A constituição das equipes está além de apontar seu caráter multiprofissional e determinar as atribuições de cada um separadamente. Como demonstrado a partir de Matsumoto (2012, p. 26) são mais que “protocolos”, é sobre “princípios”. Por isso o debate sobre como tem se constituído as equipes multiprofissionais e como elas têm entendido os cuidados paliativos. No geral, há uma certa concordância quanto à conceituação do tema, porém ainda temos como problemática o modo como os profissionais se organizam e executam o trabalho. Um exemplo interessante das rachaduras desencadeadas por esse problema são as divergências nas equipes com relação aos temas morte e tratamento humanizado. Além disso, existem ações deliberadas de profissionais que muitas vezes ignoram a opinião dos demais profissionais e até mesmo do paciente, algumas vezes negando o conhecimento sobre suas possíveis escolhas diante de sua real condição de saúde (GOMES & OTHERO, 2016; MATSUMOTO, 2012).

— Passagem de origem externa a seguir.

Lemma mark_sizes_spec sizes : forall total cur bitmap,
  Forall (fun v => 0 <= v) sizes -> 0 <= total -> total + zsum id sizes <= u64_max -> (cur <= 40)%nat ->
  length bitmap = 5%nat -> bytes_ok bitmap -> (forall j v, (j < cur)%nat -> values !! j = Some v -> v < total) ->
  exists b, mark_sizes (E:=E) params values (map Ok sizes) total cur bitmap = Ok b /\ length b = 5%nat /\ bytes_ok b
    /\ forall i, bit b i = true <-> bit bitmap i = true \/ asked total sizes i.
Proof using Hvalues.
  induction sizes as [|size sizes IH]; intros total cur bitmap Hs Ht Hfit Hcur Hbm Hby Hlt; simpl.
  { exists bitmap. split; [done|]. split; [done|]. split; [done|]. intros i. split; [by left|]. intros [?|(k & Hk & _)]; [done|simpl in Hk; lia]. }
  apply Forall_cons in Hs as [Hsize Hs]. rewrite zsum_id_cons in Hfit.
  assert (0 <= zsum id sizes) by (by apply zsum_nonneg).
  unfold add_or_panic, checked_add. rewrite (proj2 (Z.leb_le (total + size) _)) by lia. simpl.
  assert (forall j v, (j < cur)%nat -> values !! j = Some v -> v < total + size) as Hlt'.
  { intros j v Hj Hv. specialize (Hlt j v Hj Hv). lia. }
  setoid_rewrite asked_cons. destruct (Z.leb_spec (total + size) (base_bandwidth params)) as [Hbase|Hbase].
  - destruct (IH (total + size) cur bitmap) as (b & Eb & Hb & Hby' & Hbits); [done|lia|lia|done..|].
    exists b. split; [done|]. split; [done|]. split; [done|]. intros i. rewrite Hbits. naive_solver lia.
  - destruct (find_value_spec values (total + size) (length values) cur) as (Hi & Hlt2 & Hcov); [lia|lia|done|].
    set (i := find_value _ _ _ _) in *. destruct (Nat.eqb_spec i (length values)) as [Hend|Hend].
    + exists bitmap. split; [done|]. split; [done|]. split; [done|]. intros j. split; [by left|].
      assert (forall k v, values !! k = Some v -> v < total + size) as Hall.
      { intros k v Hk. apply (Hlt2 k v); [|done]. rewrite Hend. by eapply lookup_lt_Some. }
      intros [?|[[_ [(v & Hv & Hle) _]]|Hask]]; [done| |by apply asked_none in Hask].
      specialize (Hall _ _ Hv). lia.
    + destruct (set_bit_spec bitmap i Hbm) as (b1 & E1 & Hb1 & Hby1 & Hbits1); [lia|]. rewrite E1. simpl.
      destruct (IH (total + size) i b1) as (b & Eb & Hb & Hby' & Hbits); [done|lia|lia|lia|done|auto|done|].
      exists b. split; [done|]. split; [done|]. split; [done|]. intros j. rewrite Hbits, Hbits1, orb_true_iff, bool_decide_eq_true.
      assert (covers values (total + size) i) as Hc by (apply Hcov; lia).
      split; [|intros [?|[[_ Hj]|?]]; [by left; right| |by right]].
      * intros [[->|?]|?]; [right; left; by split|by left|by right; right].
      * left. left. by eapply covers_unique.
Qed.
End marks.

(** The first increase of a request comes from a bit of its bitmap. *)
Lemma increases_first bitmap vs : length bitmap = 5%nat -> forall idx cur l, (idx + length vs <= 40)%nat ->
  increases_from bitmap vs idx cur = Ok l ->
  match l with
  | [] => forall i v, vs !! i = Some v -> bit bitmap (idx + i) = true -> v <= cur
  | x :: _ => exists i v, vs !! i = Some v /\ bit bitmap (idx + i) = true /\ x = v - cur
  end.
Proof.
  intros Hb. induction vs as [|v vs IH]; intros idx cur l Hlen H; cbn [increases_from length] in H, Hlen.
  { injection H as <-. intros i v Hi. by rewrite lookup_nil in Hi. }
  rewrite get_bit_spec in H by (done || lia). cbn [rbind] in H.
  destruct (bit bitmap idx) eqn:Ebit; cbn [negb orb] in H.
  - destruct (Z.leb_spec v cur) as [Hv|Hv].
    + apply IH in H; [|lia]. destruct l as [|x l].
      * intros [|i] u Hu Hbit; [simpl in Hu; injection Hu as <-; done|]. simpl in Hu.
        replace (idx + S i)%nat with (S idx + i)%nat in Hbit by lia. by apply (H i u).
      * destruct H as (i & u & Hu & Hbit & ->). exists (S i), u.
        replace (idx + S i)%nat with (S idx + i)%nat by lia. done.
    + unfold sub_or_panic, checked_sub in H. rewrite (proj2 (Z.leb_le cur v)) in H by lia. cbn [unwrap rbind] in H.
      apply rbind_Ok in H as (rest & _ & H). injection H as <-. exists O, v. rewrite Nat.add_0_r. done.
  - apply IH in H; [|lia]. destruct l as [|x l].
    + intros [|i] u Hu Hbit; [rewrite Nat.add_0_r in Hbit; congruence|]. simpl in Hu.
      replace (idx + S i)%nat with (S idx + i)%nat in Hbit by lia. by apply (H i u).
    + destruct H as (i & u & Hu & Hbit & ->). exists (S i), u.
      replace (idx + S i)%nat with (S idx + i)%nat by lia. done.
Qed.

Lemma try_map_lookup {A B E} (f : A -> result B E) l : forall vs i x,
  try_map f l = Ok vs -> l !! i = Some x -> exists v, vs !! i = Some v /\ f x = Ok v.
Proof.
  induction l as [|a l IH]; intros vs i x H Hi; simpl in H; [done|].
  apply rbind_Ok in H as (b & Eb & H). apply rbind_Ok in H as (bs & Ebs & H). injection H as <-.
  destruct i as [|i]; simpl in Hi; [injection Hi as <-; by exists b|]. by apply (IH bs i x).
Qed.

(** The greatest value is the greatest grant of a request. *)
Lemma last_value params values : request_values params = Ok values ->
  values !! 39%nat = Some (max_single_grant params).
Proof.
  intros H. unfold request_values in H. destruct (try_map_lookup _ _ _ 39%nat 39%nat H) as (v & Hv & E); [done|].
  rewrite Hv. f_equal. unfold interpolate in E. apply rbind_Ok in E as (d & Ed & E). apply rbind_Ok in E as (p & Ep & E).
  unfold sub_or_panic, mul_or_panic, add_or_panic, checked_sub, checked_mul, checked_add in *.
  change (Z.of_nat BANDWIDTH_REQUEST_VALUES_NUM) with 40 in E. change (Z.of_nat 39 + 1) with 40 in Ep.
  destruct (_ <=? max_single_grant params); [|done]. simpl in Ed. injection Ed as <-.
  destruct (_ <=? u64_max) in Ep; [|done]. simpl in Ep. injection Ep as <-.
  destruct (_ <=? u64_max) in E; [|done]. simpl in E. injection E as <-. rewrite Z.div_mul by lia. lia.
Qed.

Lemma covered values t v i : values !! i = Some v -> t <= v -> exists j, covers values t j.
Proof.
  intros Hv Hle. pose proof (lookup_lt_Some _ _ _ Hv).
  destruct (find_value_spec values t (length values) 0) as (H1 & H2 & H3); [lia|lia|lia|].
  eexists. apply H3. destruct (decide (find_value (length values) values t 0 = length values)) as [E|]; [|lia].
  specialize (H2 i v). rewrite E in H2. specialize (H2 ltac:(done) Hv). lia.
Qed.

(** The request for a buffer. *)
Lemma request_spec {E} layout params to_shard sizes :
  params_ok (num_shards layout) params -> Forall (fun v => 0 <= v) sizes -> zsum id sizes <= u64_max ->
  exists values bitmap, request_values params = Ok values /\ length values = 40%nat
    /\ make_from_receipt_sizes (E:=E) to_shard (map Ok sizes) params
       = Ok (if is_all_zeros bitmap then None else Some (mkBandwidthRequest (to_shard mod 65536) bitmap))
    /\ length bitmap = 5%nat /\ bytes_ok bitmap
    /\ (forall i, bit bitmap i = true <-> asked params values 0 sizes i).
Proof.
  intros Hp Hs Hfit. destruct (values_spec _ _ Hp) as (values & Ev & Hlen & _).
  destruct (mark_sizes_spec (E:=E) params values Hlen sizes 0 0 bitmap_new) as (b & Eb & Hb & Hby & Hbits);
    [done|lia|lia|lia|done| |lia|].
  { apply Forall_replicate. unfold is_byte. lia. }
  exists values, b. split; [done|]. split; [done|]. split.
  { unfold make_from_receipt_sizes. rewrite Ev. cbn [no_error rbind]. rewrite Eb. cbn [rbind].
    by destruct (is_all_zeros b). }
  split; [done|]. split; [done|]. intros i. rewrite Hbits. split; [|by right]. intros [H|]; [|done]. exfalso.
  assert (is_all_zeros bitmap_new = true) as H0 by done. unfold bit in H.
  destruct (bitmap_new !! _) as [x|] eqn:Ex; [|done]. apply lookup_replicate in Ex as [-> _]. by rewrite Z.bits_0 in H.
Qed.

Lemma asked_in_range params values total sizes i : asked params values total sizes i -> (i < length values)%nat.
Proof. intros (k & _ & _ & (v & Hv & _) & _). by eapply lookup_lt_Some. Qed.

(** The bandwidth request of a shard says exactly what its buffer needs: for receipts of
    sizes that fit in a u64, the request has bit [i] exactly when value [i] is the first of the forty
    predefined values that covers the total size of some prefix of the buffer above the base
    bandwidth, and no request is made exactly when there is no such value. *)
Theorem request_exact {E : Type} (layout : ShardLayout) (params : BandwidthSchedulerParams) (to_shard : Z) (sizes : list Z) :
  params_ok (num_shards layout) params -> Forall (fun v => 0 <= v) sizes -> zsum id sizes <= u64_max ->
  exists values o, request_values params = Ok values
    /\ make_from_receipt_sizes (E:=E) to_shard (map Ok sizes) params = Ok o
    /\ match o with
       | None => forall i, ~ asked params values 0 sizes i
       | Some r => br_to_shard r = to_shard mod 65536 /\ bitmap_ok r
           /\ (exists i, asked params values 0 sizes i)
           /\ forall i, (i < 40)%nat -> exists b, get_bit (requested_values_bitmap r) i = Ok b
                /\ (b = true <-> asked params values 0 sizes i)
       end.
Proof.
  intros Hp Hs Hfit. destruct (request_spec (E:=E) layout params to_shard sizes Hp Hs Hfit)
    as (values & b & Ev & Hlen & Em & Hb & Hby & Hbits).
  pose proof (zero_bits b Hb Hby) as Hz. eexists values, _. split; [done|]. split; [done|].
  destruct (is_all_zeros b) eqn:Ez.
  - intros i Ha. pose proof (asked_in_range _ _ _ _ _ Ha) as Hi. apply Hbits in Ha.
    rewrite (proj1 Hz eq_refl i) in Ha by lia. done.
  - split; [done|]. split; [done|]. split.
    + destruct (decide (Forall (fun i => bit b i = false) (seq 0 40))) as [Hf|Hf].
      * exfalso. cut (false = true); [done|]. apply Hz. intros i Hi. rewrite Forall_forall in Hf. apply Hf, elem_of_seq. lia.
      * apply not_Forall_Exists, Exists_exists in Hf; [|intros k; apply _]. destruct Hf as (i & _ & Hi).
        exists i. apply Hbits. destruct (bit b i) eqn:E1; [done|by destruct Hi].
    + intros i Hi. exists (bit b i). split; [by apply get_bit_spec|apply Hbits].
Qed.

(** The receipt at the head of a buffer is asked for in full: when it is larger than the
    base bandwidth and not larger than the greatest single grant, the shard makes a request, the
    scheduler takes it up, and its first increase on top of the base bandwidth is already
    enough to send that receipt. *)
Theorem request_covers_first {E : Type} (layout : ShardLayout) (params : BandwidthSchedulerParams)
    (from_shard to_shard i j first : Z) (sizes : list Z) :
  params_ok (num_shards layout) params -> Forall (fun v => 0 <= v) sizes -> zsum id (first :: sizes) <= u64_max ->
  base_bandwidth params < first <= max_single_grant params -> 0 <= to_shard < 65536 ->
  get_shard_index layout from_shard = Ok i -> get_shard_index layout to_shard = Ok j ->
  exists request increase increases,
    make_from_receipt_sizes (E:=E) to_shard (map Ok (first :: sizes)) params = Ok (Some request)
    /\ scheduler_request from_shard request params layout
       = Ok (Some (mkSchedulerRequest (mkLink i j) (increase :: increases)))
    /\ first <= base_bandwidth params + increase <= max_single_grant params.
Proof.
  intros Hp Hs Hfit Hfirst Hto Ei Ej. pose proof Hp as [Hbase _ _ _].
  destruct (request_spec (E:=E) _ params to_shard (first :: sizes) Hp) as (values & b & Ev & Hlen & Em & Hb & Hby & Hbits);
    [constructor; [lia|done]|done|].
  destruct (values_spec _ _ Hp) as (? & Ev' & _ & Hmax). rewrite Ev in Ev'. injection Ev' as <-.
  destruct (covered values first _ _ (last_value _ _ Ev)) as (k & Hk); [lia|].
  assert (bit b k = true) as Hbit by (apply Hbits, asked_cons; left; rewrite Z.add_0_l; split; [lia|done]).
  pose proof Hk as [(v & Hv & Hle) _].
  assert (is_all_zeros b = false) as Ez.
  { apply not_true_is_false. intros Hz. rewrite (proj1 (zero_bits b Hb Hby) Hz k) in Hbit; [done|].
    apply lookup_lt_Some in Hv. lia. }
  rewrite Ez, Z.mod_small in Em by lia. rewrite Em.
  destruct (increases_spec params b values Hb 0 (base_bandwidth params)) as (l & El & Hpos & _); [lia|].
  pose proof (increases_first b values Hb 0 (base_bandwidth params) l ltac:(lia) El) as Hl.
  destruct l as [|x l]; [specialize (Hl k v Hv Hbit); lia|]. destruct Hl as (k' & v' & Hv' & Hbit' & ->).
  eexists _, _, l. split; [done|]. split.
  { unfold scheduler_request. cbn [br_to_shard requested_values_bitmap]. rewrite Ei, Ej, Ev. cbn [rbind]. rewrite El. done. }
  rewrite Forall_lookup in Hmax. specialize (Hmax _ _ Hv'). split; [|lia].
  rewrite Nat.add_0_l in Hbit'. apply Hbits in Hbit' as (m & Hm & _ & (u & Hu & Hle') & _). replace u with v' in Hle' by congruence.
  destruct m as [|m]; [lia|]. cbn [take] in Hle'. rewrite zsum_id_cons in Hle'.
  assert (0 <= zsum id (take m sizes)) by (by apply zsum_nonneg, Forall_take). lia.
Qed.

O processo integrativo e o caráter interprofissional configuram uma perfeita relação com os avanços esperados com a resolução n° 41, de 31 de outubro de 2018, que aponta os objetivos e princípios que devem nortear as equipes (BRASIL, 2018). Principalmente por serem vistos legalmente “à luz dos cuidados continuados integrados, no âmbito do sistema único de saúde (SUS)” e inserida na Rede de Atenção à Saúde (RAS) como um cuidado que passa a existir em todos os níveis de atenção à saúde (BRASIL, 2018). As exigências de uma comunicação eficiente, uma relação verticalizada entre os profissionais em detrimento da horizontalidade relativa ao multiprofissional, uma relação entre as demais redes de atenção à saúde, bem como fomento a participação da comunidade e demais aspectos que marcam o SUS, devem obrigatoriamente ensejar novos desafios e consequentemente novos avanços no atendimento a pacientes com doenças graves e/ou incuráveis, seus familiares e toda a equipe médica.

Concluímos com o entendimento de que estamos na construção de uma política de cuidados paliativos no Brasil, e esse processo é recente. E em conjunto com o andamento das leis e regulações pleiteadas aos poderes estabelecidos, urge crescer enquanto discussão acerca do tema juntamente com profissionais que compõem a equipe, seus gestores e a sociedade civil. Inúmeros são os desafios como observado, que vão desde o campo teórico, a recursos humanos, ambiente e condições de trabalho, porém é uma demanda crescente com a necessidade de ser melhor propagada.